Spring flows were lower in 1991 compared to those in 1990, although a small forced spill in April increased flows from the baseflow of 60 m3 • s-1 to 90 m3 • s-1. Flows had returned to base conditions in the last week of May. River temperatures were typical of those measured in previous years; about 4 C in April, and rising to 17 C prior to the annual July spill. NH4+-N and NO3- -N concentrations were always near the analytical detection limit of 5g • L-1. Soluble reactive P levels were <1g • L-1. Concentrations were slightly higher in the spring. Explanations for lower nutrient levels in 1991 compared to 1990 involve hyporheic processes. Effects of nutrient discharge from cattle grazing areas were ruled out as being important since grazing activity did not change between years, but there was inter-year variation in nutrient levels in the river. Periphyton growth rates and biomass was not significantly different from the measurements of 1990. Peak biomass was near 10 mg • m-2 in reaches 1 through 3, but in Reach 4 it reached 22 mg • m-2. The periphyton community was dominated by diatoms, as was typical of previous years. A statistical comparison of periphyton accrual between years indicated that the large increase in algal biomass that occurred up to 50 km downstream of fertilizer additions in 1989 was due to the fertilizer additions. This analysis was supported with evidence that periphyton accrual rates were similar between 1990 and 1991 despite the higher flows from the forced spill in 1990. All evidence points to limiting nutrients as being the primary factor controlling periphyton growth, accrual, and biomass in the Nechako River.

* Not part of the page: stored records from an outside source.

Lemma reassign_team_role_Ok r now t' w w' :
  reassign_team_role r now w = Ret (Ok (t', w')) ->
  exists t g a target role, tw_teams w !! reassigned_team r = Some t /\ at_revision t = reassigned_revision r /\
    tw_governance w !! (at_id t, at_revision t) = Some g /\
    List.find (reassignable r now) (role_assignments t) = Some a /\
    member_profiles g !! to_member r = Some target /\ role_capabilities g !! assigned_role a = Some role /\
    (forall p, p ∈ allowed_patterns role -> p ∈ allowed_patterns (profile_capabilities target)) /\
    t' = reassigned t r now /\ write_reassignment r t' (advance_governance g (at_revision t')) w = Ok w'.
Proof.
  unfold reassign_team_role. intros (t & [= Ht%agent_team_Ok] & Hrest)%and_then_Ok.
  destruct (bool_decide_reflect (at_revision t = reassigned_revision r)) as [Hr|]; [|done]. cbn [negb orb] in Hrest.
  destruct (_ || _); [done|].
  apply and_then_Ok in Hrest as (g & [= (g' & (n & [-> _]%i64_revision_Ok & [= <-])%result_bind_Ok & Hg%ok_or_Ok)%result_bind_Ok] & Hrest).
  apply and_then_Ok in Hrest as (fingerprint & _ & Hrest). destruct (negb _); [done|].
  apply and_then_Ok in Hrest as ([] & _ & Hrest). destruct (List.find _ _) as [a|] eqn:Ha; [|done].
  destruct (member_profiles g !! to_member r) as [target|] eqn:Hm; [|done].
  destruct (role_capabilities g !! assigned_role a) as [role|] eqn:Hro; [|done]. cbn in Hrest.
  destruct (existsb _ _) eqn:He; [done|]. injection Hrest as (w1 & Hw1 & [= <- <-])%result_bind_Ok.
  exists t, g, a, target, role. split_and!; try done. intros p Hp. destruct (decide (p ∈ allowed_patterns (profile_capabilities target))) as [|Hn]; [done|].
  enough (existsb (fun p => negb (bool_decide (p ∈ allowed_patterns (profile_capabilities target)))) (allowed_patterns role) = true) by congruence.
  apply existsb_True. exists p. split; [done|]. by rewrite bool_decide_eq_false_2.
Qed.
Lemma write_reassignment_Ok r t g w w' :
  write_reassignment r t g w = Ok w' ->
  validate t = Ok tt /\ tw_governance w !! (at_id t, at_revision t) = None /\
  exists records, tw_records w ⊆ records /\
  w' = mkTeamWorld (<[at_id t := t]> (tw_teams w)) (<[(at_id t, at_revision t) := t]> (tw_revisions w)) (tw_delegations w)
         (tw_revocations w) (<[(at_id t, at_revision t) := g]> (tw_governance w)) records
         (tw_events w ++ [(reassigned_team r, "role_reassigned")]) (tw_system w).
Proof.
  intros ([] & Hv & (n & [-> _]%i64_revision_Ok & (old & _ & (rows & [_ ->]%insert_row_Ok & Hrest)%result_bind_Ok)%result_bind_Ok)%result_bind_Ok)%result_bind_Ok.
  destruct (negb _); [done|].
  apply result_bind_Ok in Hrest as (rows & [Hn ->]%insert_row_Ok & (bytes & _ & Hrest)%result_bind_Ok).
  destruct (_ <? bytes)%Z; [done|]. apply result_bind_Ok in Hrest as (records & [Hrec ->]%insert_row_Ok & [= <-]).
  split; [done|]. split; [done|]. eexists. split; [|done]. by apply insert_subseteq.
Qed.
Lemma sound_reassign r now t' w w' : reassign_team_role r now w = Ret (Ok (t', w')) -> sound_step w w'.
Proof.
  intros (t & g & a & target & role & Ht & _ & Hg & _ & _ & _ & _ & -> & (Hv & Hn & records & Hrec & ->)%write_reassignment_Ok)%reassign_team_role_Ok Hw.
  destruct (tf_heads w Hw _ _ Ht) as [Hid Hrow]. destruct (tf_governance w Hw _ _ _ Hg) as (Hgt & _ & Hs & t0 & Ht0 & Hc).
  rewrite <- Hid in Ht, Hrow. assert (t0 = t) as -> by congruence.
  apply (sound_advance w (reassigned t r now) (Some (advance_governance g (at_revision t + 1))) records); try done.
  - cbn. by rewrite Ht.
  - by intros ? [= <-].
Qed.

(** * Reachable states *)

Lemma sound_team_step w w' : team_step w w' -> sound_step w w'.
Proof.
  destruct 1; eauto using sound_save, sound_record, sound_revoke, sound_govern, sound_reassign.
  intros Hw. split; [by destruct Hw|]. untouched. exists []. by rewrite app_nil_r.
Qed.
Lemma sound_team_steps w w' : rtc team_step w w' -> sound_step w w'.
Proof.
  induction 1 as [w|w w1 w2 Hstep _ IH]; intros Hw; [split; [done|apply team_grows_refl]|].
  apply sound_team_step in Hstep. destruct (Hstep Hw) as [Hw1 ?]. destruct (IH Hw1). split; [done|by eapply team_grows_trans].
Qed.
Definition empty_teams (x : X) : World := mkTeamWorld ∅ ∅ ∅ ∅ ∅ ∅ [] x.
Lemma empty_teams_wf x : team_wf (empty_teams x).
Proof. split; cbn; intros *; rewrite lookup_empty; try done; by intros []. Qed.
End system.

Despite differences in morphology, there were many similarities between Murray Lake and Knewstubb Arm. Both were well-oxidized systems, both had atomic N:P supply ratios indicating slight P deficiency or co-limitation by N and P, both were oligotrophic, both supported a phytoplankton community dominated by chrysophytes, cryptophytes, and diatoms, and both had a zooplankton community dominated by copepods. The main difference was morphometry which contributed to very different nutrient levels in potential supply water for the Nechako River under KCP. Near the Murray Lake outlet, the basin is shallow and it did not thermally stratify during this project. Conversely the deep, steep-walled embayment of the Kenney Dam on Knewstubb Arm did thermally stratify and density layers separated autotrophic and heterotrophic activity. Nutrient depletion occurred in the euphotic zone and higher nitrate concentrations were found in the hypolimnion in July through September. The higher hypolimnetic nitrate concentrations were attributed to oxidation of precipitated organic matter produced in the epilimnion. These data indicate that when hypolimnetic water is withdrawn from Knewstubb Arm after KCP, the supply water to the Nechako River will be co-limited by N and P at times of complete mixing, but beginning in July of each year, the system will shift to being primarily P-limited.